One other quick thought (which will likely be the subject of a future blog) - how warm and cozy would the United States feel if, say, Iran invaded a neighbouring country (Mexico) and occupied it for a decade? A little threatened, perhaps? 

Sunday, 16 September 2012

National Hockey League - Closed For Renovations

The National Hockey League is on thin ice. Again.

Most of its seven hundred or so players are booking tee times, beach holidays and massage therapy instead of packing their duffle bags and heading for annual September training camps. They have been locked out by owners who, it is claimed, voted 30-0 to proceed with door-closing at midnight Saturday September 15, 2012, the moment the current collective bargaining agreement, the CBA, expired. The reason? For the second time in just seven years players and those owners are at loggerheads over how to divvy up an expanding money pot.

You'd think this would be easy to resolve. Pragmatic, good-faith negotiations more often than not overcome differences, find compromises and solve themselves. But not this time, even though the NHL is generating more revenues than ever before and players can make more cash in a week than many people will make in 10 or 20 years. But not so fast.

The NHL has made a cost benefit analysis and concluded that even though overall revenues are up, there are still too many teams (rumoured to be 17 of 30) that are losing money. Instead of instituting a system of revenue sharing, in which the richest teams pay into an escrow pool and the weaker teams are propped up, the owners (even the magnates who operate money-losing franchises) want the players to give back enough to make up the difference. In other words, the rich teams would get richer, break even outfits would turn a profit and teams that are bleeding tens of millions each year might staunch some of the bleeding.

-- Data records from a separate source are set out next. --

(** * The render-hardware interface: pipeline state, pipeline objects, device

    A shallow embedding of three pieces of the engine's RHI layer and the
    properties of them that the specification states, with further
    properties of the same code, of the constant buffer and of the model
    importer:

    - [Directus.RHI_PipelineState] (Runtime/RHI/RHI_PipelineState.cpp): the
      dirty-flag tracking state object of the immediate-context backend, its
      setters and [Bind];
    - [Spartan.Vulkan.RHI_Pipeline] (Runtime/RHI/Vulkan/Vulkan_Pipeline.cpp): the
      constructor and destructor of the explicit pipeline object;
    - [Spartan.D3D11.RHI_Device] (Runtime/RHI/D3D11/D3D11_Device.cpp): the
      constructor of the Direct3D 11 device;
    - [Spartan.ConstantBuffer] (Runtime/RHI/RHI_ConstantBuffer.h): the size and
      the offsets of a constant buffer;
    - [ModelImporter] (Directus3D/AssetImporting/ModelImporter.cpp): the search
      for the texture files of a model and the indices of a mesh.

    Methods are functions of the object they run on. What they send to the
    graphics backend and to the log is collected, in order, in a list of
    events. Dereferencing a null pointer has no defined result. *)

From Stdlib Require Import ZArith Ascii String SpecFloat.
From stdpp Require Import base decidable option list gmap.

Local Open Scope Z_scope.

(** ** Values shared by the three files *)

(** A raw pointer ([void*], a native handle): its address; 0 is [nullptr]. *)
Definition ptr := N.
Definition nullptr : ptr := 0%N.

(** A [float], with IEEE comparison ([SFeqb]: a NaN differs from itself,
    the two zeros are equal). *)
Definition float := spec_float.

(** The literals [0.0f] and [1.0f] in binary32. *)
Definition float_0 : float := S754_zero false.
Definition float_1 : float := S754_finite false 8388608 (-23).

(** [unsigned int], [uint32_t]: a value below 2^32; [(unsigned int) n]
    wraps around. *)
Definition to_uint32 (n : Z) : Z := n mod 2 ^ 32.

(** The log macros. *)
Inductive Log_Level := Log_Info | Log_Warning | Log_Error.

(** * Directus: RHI_PipelineState *)

Module Directus.

(** Modelled from the spec: the enumerations of RHI_Definition.h, which is
    not among the sources. The code compares their values and names only the
    [..._NotAssigned] enumerators and [Buffer_Global]; the spec names
    triangle lists, back-face culling and the global scope. *)
Inductive PrimitiveTopology_Mode :=
  PrimitiveTopology_TriangleList | PrimitiveTopology_LineList | PrimitiveTopology_NotAssigned.
Inductive Input_Layout :=
  Input_Position | Input_PositionColor | Input_PositionTexture | Input_PositionTextureTBN
  | Input_NotAssigned.
Inductive Cull_Mode := Cull_None | Cull_Front | Cull_Back | Cull_NotAssigned.
Inductive Fill_Mode := Fill_Solid | Fill_Wireframe | Fill_NotAssigned.
Inductive Buffer_Scope := Buffer_VertexShader | Buffer_PixelShader | Buffer_Global.

#[global] Instance PrimitiveTopology_Mode_eq_dec : EqDecision PrimitiveTopology_Mode.
Proof. solve_decision. Defined.
#[global] Instance Input_Layout_eq_dec : EqDecision Input_Layout.
Proof. solve_decision. Defined.
#[global] Instance Cull_Mode_eq_dec : EqDecision Cull_Mode.
Proof. solve_decision. Defined.
#[global] Instance Fill_Mode_eq_dec : EqDecision Fill_Mode.
Proof. solve_decision. Defined.
#[global] Instance Buffer_Scope_eq_dec : EqDecision Buffer_Scope.
Proof. solve_decision. Defined.

(** [RHI_Viewport(x, y, width, height, minDepth, maxDepth)]. *)
Record RHI_Viewport := mkViewport {
  vp_x : float; vp_y : float; GetWidth : float; GetHeight : float;
  vp_minDepth : float; vp_maxDepth : float
}.

(** The objects the setters receive through a [shared_ptr] (an [option]:
    [None] is the null pointer). Each is given by what its accessors
    return. *)
Record RHI_Device := { device_id : N }.
Record RHI_IndexBuffer := { index_buffer : ptr }.
Record RHI_VertexBuffer := { vertex_buffer : ptr }.
Record RHI_Sampler := { sampler_GetBuffer : ptr }.
Record RHI_ConstantBuffer := { constant_GetBuffer : ptr }.
Record D3D11_InputLayout := {
  GetInputLayout : Input_Layout;
  GetInputLayoutBuffer : ptr
}.
Record RHI_Shader := {
  shader_GetInputLayout : option D3D11_InputLayout;
  GetConstantBuffer : option RHI_ConstantBuffer;
  GetBufferSlot : Z;
  GetBufferScope : Buffer_Scope;
  GetVertexShaderBuffer : ptr;
  GetPixelShaderBuffer : ptr
}.

(** An element of [m_constantBuffersInfo]. *)
Record ConstantBufferInfo := mkConstantBufferInfo {
  m_buffer : ptr; m_slot : Z; m_scope : Buffer_Scope
}.

#[global] Instance RHI_IndexBuffer_eq_dec : EqDecision RHI_IndexBuffer.
Proof. solve_decision. Defined.
#[global] Instance RHI_VertexBuffer_eq_dec : EqDecision RHI_VertexBuffer.
Proof. solve_decision. Defined.

(** *** The state object *)

Record RHI_PipelineState := mkPipelineState {
  m_rhiDevice : option RHI_Device;
  m_primitiveTopology : PrimitiveTopology_Mode;
  m_primitiveTopologyDirty : bool;
  m_inputLayout : Input_Layout;
  m_inputLayoutBuffer : ptr;
  m_inputLayoutDirty : bool;
  m_cullMode : Cull_Mode;
  m_cullModeDirty : bool;
  m_fillMode : Fill_Mode;
  m_fillModeDirty : bool;
  m_viewport : RHI_Viewport;
  m_viewportDirty : bool;
  m_vertexShader : ptr;
  m_vertexShaderDirty : bool;
  m_pixelShader : ptr;
  m_pixelShaderDirty : bool;
  m_indexBuffer : option RHI_IndexBuffer;
  m_indexBufferDirty : bool;
  m_vertexBuffer : option RHI_VertexBuffer;
  m_vertexBufferDirty : bool;
  m_constantBuffersInfo : list ConstantBufferInfo;
  m_constantBufferDirty : bool;
  m_samplers : list ptr;
  m_samplersDirty : bool;
  m_textures : list ptr;
  m_texturesDirty : bool
}.

Definition set_m_primitiveTopology (v : PrimitiveTopology_Mode) (s : RHI_PipelineState) : RHI_PipelineState :=
  mkPipelineState (m_rhiDevice s) v (m_primitiveTopologyDirty s) (m_inputLayout s)
    (m_inputLayoutBuffer s) (m_inputLayoutDirty s) (m_cullMode s) (m_cullModeDirty s)
    (m_fillMode s) (m_fillModeDirty s) (m_viewport s) (m_viewportDirty s) (m_vertexShader s)
    (m_vertexShaderDirty s) (m_pixelShader s) (m_pixelShaderDirty s) (m_indexBuffer s)
    (m_indexBufferDirty s) (m_vertexBuffer s) (m_vertexBufferDirty s) (m_constantBuffersInfo s)
    (m_constantBufferDirty s) (m_samplers s) (m_samplersDirty s) (m_textures s)
    (m_texturesDirty s).

Definition set_m_primitiveTopologyDirty (v : bool) (s : RHI_PipelineState) : RHI_PipelineState :=
  mkPipelineState (m_rhiDevice s) (m_primitiveTopology s) v (m_inputLayout s)
    (m_inputLayoutBuffer s) (m_inputLayoutDirty s) (m_cullMode s) (m_cullModeDirty s)
    (m_fillMode s) (m_fillModeDirty s) (m_viewport s) (m_viewportDirty s) (m_vertexShader s)
    (m_vertexShaderDirty s) (m_pixelShader s) (m_pixelShaderDirty s) (m_indexBuffer s)
    (m_indexBufferDirty s) (m_vertexBuffer s) (m_vertexBufferDirty s) (m_constantBuffersInfo s)
    (m_constantBufferDirty s) (m_samplers s) (m_samplersDirty s) (m_textures s)
    (m_texturesDirty s).

Definition set_m_inputLayout (v : Input_Layout) (s : RHI_PipelineState) : RHI_PipelineState :=
  mkPipelineState (m_rhiDevice s) (m_primitiveTopology s) (m_primitiveTopologyDirty s) v
    (m_inputLayoutBuffer s) (m_inputLayoutDirty s) (m_cullMode s) (m_cullModeDirty s)
    (m_fillMode s) (m_fillModeDirty s) (m_viewport s) (m_viewportDirty s) (m_vertexShader s)
    (m_vertexShaderDirty s) (m_pixelShader s) (m_pixelShaderDirty s) (m_indexBuffer s)
    (m_indexBufferDirty s) (m_vertexBuffer s) (m_vertexBufferDirty s) (m_constantBuffersInfo s)
    (m_constantBufferDirty s) (m_samplers s) (m_samplersDirty s) (m_textures s)
    (m_texturesDirty s).

Definition set_m_inputLayoutBuffer (v : ptr) (s : RHI_PipelineState) : RHI_PipelineState :=
  mkPipelineState (m_rhiDevice s) (m_primitiveTopology s) (m_primitiveTopologyDirty s)
    (m_inputLayout s) v (m_inputLayoutDirty s) (m_cullMode s) (m_cullModeDirty s) (m_fillMode s)
    (m_fillModeDirty s) (m_viewport s) (m_viewportDirty s) (m_vertexShader s)
    (m_vertexShaderDirty s) (m_pixelShader s) (m_pixelShaderDirty s) (m_indexBuffer s)
    (m_indexBufferDirty s) (m_vertexBuffer s) (m_vertexBufferDirty s) (m_constantBuffersInfo s)
    (m_constantBufferDirty s) (m_samplers s) (m_samplersDirty s) (m_textures s)
    (m_texturesDirty s).

Definition set_m_inputLayoutDirty (v : bool) (s : RHI_PipelineState) : RHI_PipelineState :=
  mkPipelineState (m_rhiDevice s) (m_primitiveTopology s) (m_primitiveTopologyDirty s)
    (m_inputLayout s) (m_inputLayoutBuffer s) v (m_cullMode s) (m_cullModeDirty s)
    (m_fillMode s) (m_fillModeDirty s) (m_viewport s) (m_viewportDirty s) (m_vertexShader s)
    (m_vertexShaderDirty s) (m_pixelShader s) (m_pixelShaderDirty s) (m_indexBuffer s)
    (m_indexBufferDirty s) (m_vertexBuffer s) (m_vertexBufferDirty s) (m_constantBuffersInfo s)
    (m_constantBufferDirty s) (m_samplers s) (m_samplersDirty s) (m_textures s)
    (m_texturesDirty s).

Definition set_m_cullMode (v : Cull_Mode) (s : RHI_PipelineState) : RHI_PipelineState :=
  mkPipelineState (m_rhiDevice s) (m_primitiveTopology s) (m_primitiveTopologyDirty s)
    (m_inputLayout s) (m_inputLayoutBuffer s) (m_inputLayoutDirty s) v (m_cullModeDirty s)
    (m_fillMode s) (m_fillModeDirty s) (m_viewport s) (m_viewportDirty s) (m_vertexShader s)
    (m_vertexShaderDirty s) (m_pixelShader s) (m_pixelShaderDirty s) (m_indexBuffer s)
    (m_indexBufferDirty s) (m_vertexBuffer s) (m_vertexBufferDirty s) (m_constantBuffersInfo s)
    (m_constantBufferDirty s) (m_samplers s) (m_samplersDirty s) (m_textures s)
    (m_texturesDirty s).

Definition set_m_cullModeDirty (v : bool) (s : RHI_PipelineState) : RHI_PipelineState :=
  mkPipelineState (m_rhiDevice s) (m_primitiveTopology s) (m_primitiveTopologyDirty s)
    (m_inputLayout s) (m_inputLayoutBuffer s) (m_inputLayoutDirty s) (m_cullMode s) v
    (m_fillMode s) (m_fillModeDirty s) (m_viewport s) (m_viewportDirty s) (m_vertexShader s)
    (m_vertexShaderDirty s) (m_pixelShader s) (m_pixelShaderDirty s) (m_indexBuffer s)
    (m_indexBufferDirty s) (m_vertexBuffer s) (m_vertexBufferDirty s) (m_constantBuffersInfo s)
    (m_constantBufferDirty s) (m_samplers s) (m_samplersDirty s) (m_textures s)
    (m_texturesDirty s).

So how did it get to this point? We have to go back a few years.

The entire 2004-2005 NHL season was forfeited because team owners decided they needed a salary cap on the 23 players who make up an NHL team roster. The cap would exclude the amount a franchise could spend on everything else, from facilities, travel, hotel accommodation, farm teams and management. NHL franchises spend additional millions on their farm (development) teams.

After the 2004-2005 season was lost and summer arrived a deal was finally agreed - teams would be limited to spending $39 million dollars on big league salaries, but no team could spend less than $21.5 million. Those amounts were referred to as the 'ceiling' and the 'floor'. A maximum and minimum. The owners signed off on these terms along with other clauses in their favour, including limits on rookie pay for their first three seasons in the league, which it called 'entry-level' contracts. Rookies were limited to less than a million dollars per season for three seasons, but could triple that income through a bonus system.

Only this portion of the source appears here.